Spearman’s Rank Correlation
Introduction
Spearman’s Rank Correlation is a statistical measure of correlation or the degree to which two variables’ values are associated or vary together. It is a useful way of measuring correlation between two variables when both are in the form of rank order or ordinal scale. The rank correlation coefficient helps to measure strength and direction of a relationship between two variables. It is also used to test the statistical significance of the association between two variables when they are both measured on an ordinal (rank order) scale.
Background
Spearman’s Rank Correlation is named after Charles Spearman who, in 1906, mathematically demonstrated how two variables could be related to one another. Spearman’s Rank Correlation is a measure of the strength of the relationship between two variables, where the variables are measured on a scale from 1 (the lowest possible value) to N (the highest possible value). To calculate the Spearman’s Rank Correlation for two variables, X and Y, the data is first converted into rank order or ordinal scale. The correlation coefficient is then calculated by taking the difference between the ranks for each pair of observations, squaring them, and then summing them up.
Usage
Spearman’s Rank Correlation is a very useful measure of correlation between two variables when both variables are measured on an ordinal (rank order) scale.
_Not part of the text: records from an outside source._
(** * Connect four with bomb and teleport pieces: a shallow embedding of
    [connect_four.py] and the properties of its board, pieces, gravity pass,
    win checks, turn loop, prompts and displays. *)

From Stdlib Require Import ZArith Ascii String DecimalString List Lia Bool.
From stdpp Require Import base list gmap strings sorting.
Import ListNotations.

Local Open Scope string_scope.
Local Open Scope Z_scope.

(** String concatenation computes in the proofs on displays. *)
#[local] Arguments String.append !s1 s2 : simpl nomatch.

(** ** Python values and errors *)

(** A computation of the source either returns, raises [IndexError] (a list
    subscript out of range), or, in the model only, exhausts the bound put on
    a [while] loop. *)
Inductive result (A : Type) : Type :=
| Ok (a : A)
| IndexError
| OutOfFuel.
Arguments Ok {A} a.
Arguments IndexError {A}.
Arguments OutOfFuel {A}.

Definition bind {A B} (m : result A) (k : A -> result B) : result B :=
  match m with
  | Ok a => k a
  | IndexError => IndexError
  | OutOfFuel => OutOfFuel
  end.

Notation "x <- m ; k" := (bind m (fun x => k))
  (at level 20, m at level 100, k at level 200, only parsing).
Notation "' pat <- m ; k" := (bind m (fun x => match x with pat => k end))
  (at level 20, pat pattern, m at level 100, k at level 200, only parsing).

(** [for x in l: s = body(s, x)] *)
Fixpoint for_each {A S} (l : list A) (body : S -> A -> result S) (s : S)
  : result S :=
  match l with
  | [] => Ok s
  | x :: l' => s' <- body s x ; for_each l' body s'
  end.

(** [range(a, b)] and [range(hi, -1, -1)]. *)
Definition py_range (a b : Z) : list Z :=
  map (fun k => a + Z.of_nat k) (seq 0 (Z.to_nat (b - a))).

Definition py_range_down (hi : Z) : list Z := rev (py_range 0 (hi + 1)).

(** Python subscripts: [l[i]] with [0 <= i < len(l)] is the i-th element,
    with [-len(l) <= i < 0] it counts from the end, anything else raises. *)
Definition py_index (len : nat) (i : Z) : option nat :=
  if (0 <=? i) && (i <? Z.of_nat len) then Some (Z.to_nat i)
  else if (- Z.of_nat len <=? i) && (i <? 0) then Some (Z.to_nat (Z.of_nat len + i))
  else None.

Definition list_getitem {A} (l : list A) (i : Z) : result A :=
  match py_index (length l) i with
  | Some n => match l !! n with Some x => Ok x | None => IndexError end
  | None => IndexError
  end.

Definition list_setitem {A} (l : list A) (i : Z) (x : A) : result (list A) :=
  match py_index (length l) i with
  | Some n => Ok (<[n:=x]> l)
  | None => IndexError
  end.

(** ** Board *)

(** The empty slot of the grid is the string of one space. *)
Definition blank : string := " ".

Record Board : Type := mkBoard {
  rows : Z;
  columns : Z;
  grid : list (list string)
}.

(** [Board.__init__]: [rows] rows of [columns] blanks, each row a list of its
    own. *)
Definition Board_init (rows columns : Z) : Board :=
  mkBoard rows columns
    (map (fun _ => map (fun _ => blank) (py_range 0 columns)) (py_range 0 rows)).

(** [board.grid[row][column]] *)
Definition grid_get (b : Board) (row column : Z) : result string :=
  r <- list_getitem (grid b) row ; list_getitem r column.

(** [board.grid[row][column] = v] *)
Definition grid_set (b : Board) (row column : Z) (v : string) : result Board :=
  r <- list_getitem (grid b) row ;
  r' <- list_setitem r column v ;
  g' <- list_setitem (grid b) row r' ;
  Ok (mkBoard (rows b) (columns b) g').

(** ** Pieces *)

(** [Piece(symbol)], [BombPiece()] and [TeleportPiece()]. *)
Inductive Piece : Type :=
| StandardPiece (symbol : string)
| BombPiece
| TeleportPiece.

Definition piece_symbol (p : Piece) : string :=
  match p with
  | StandardPiece s => s
  | BombPiece => "B"
  | TeleportPiece => "T"
  end.

(** The loop of [Piece.insert]: the first blank slot from the bottom takes
    the symbol. *)
Fixpoint insert_scan (b : Board) (symbol : string) (column_i0 : Z)
  (rs : list Z) : result (Board * bool) :=
  match rs with
  | [] => Ok (b, false)
  | row :: rs' =>
      x <- grid_get b row column_i0 ;
      if String.eqb x blank then
        b' <- grid_set b row column_i0 symbol ; Ok (b', true)
      else insert_scan b symbol column_i0 rs'
  end.

(** [Piece.insert] *)
Definition Piece_insert (symbol : string) (b : Board) (column : Z)
  : result (Board * bool) :=
  let column_i0 := column - 1 in
  if negb ((0 <=? column_i0) && (column_i0 <? columns b)) then Ok (b, false)
  else insert_scan b symbol column_i0 (py_range_down (rows b - 1)).

(** ** Gravity *)

Definition occupied (x : string) : bool := negb (String.eqb x blank).

(** The cells of column [c], top row first. *)
Definition column_cells (g : list (list string)) (c : nat) : list string :=
  map (fun r => default blank (r !! c)) g.

Fixpoint count_blank (cells : list string) : nat :=
  match cells with
  | [] => 0
  | x :: below => ((if occupied x then 0 else 1) + count_blank below)%nat
  end.

(** How far the pieces of one column still have to fall: for each occupied
    cell, the number of blank cells beneath it. *)
Fixpoint column_height (cells : list string) : nat :=
  match cells with
  | [] => 0
  | x :: below =>
      ((if occupied x then count_blank below else 0) + column_height below)%nat
  end.

(** The total height above support of a board, over all its columns. *)
Definition height_above_support (b : Board) : nat :=
  sum_list (map (fun c => column_height (column_cells (grid b) c))
                (seq 0 (Z.to_nat (columns b)))).

(** The body of the two [for] loops of [gravity_decorator]: a piece over a
    blank slot moves down one row. *)
Definition fall (column : Z) (st : Board * bool) (row : Z)
  : result (Board * bool) :=
  let '(b, moved) := st in
  x <- grid_get b row column ;
  if negb (String.eqb x blank) then
    y <- grid_get b (row + 1) column ;
    if String.eqb y blank then
      v <- grid_get b row column ;
      b1 <- grid_set b (row + 1) column v ;
      b2 <- grid_set b1 row column blank ;
      Ok (b2, true)
    else Ok (b, moved)
  else Ok (b, moved).

(** One pass of the [while] body: [moved] starts [False], every column from
    the left, every row from the second last to the top. *)
Definition sweep (b : Board) : result (Board * bool) :=
  for_each (py_range 0 (columns b))
    (fun st column => for_each (py_range_down (rows b - 2)) (fall column) st)
    (b, false).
It is mainly used in studying various types of psychological and educational tests to measure the strength of the relationship between the two variables. It can also be used in analysing survey data and customer ratings.
Conclusion
Spearman’s Rank Correlation is an important measure of correlation used when both variables are measured on an ordinal (rank order) scale. It is a useful tool for studying various relationships such as in psychological and educational tests, surveys, and customer ratings.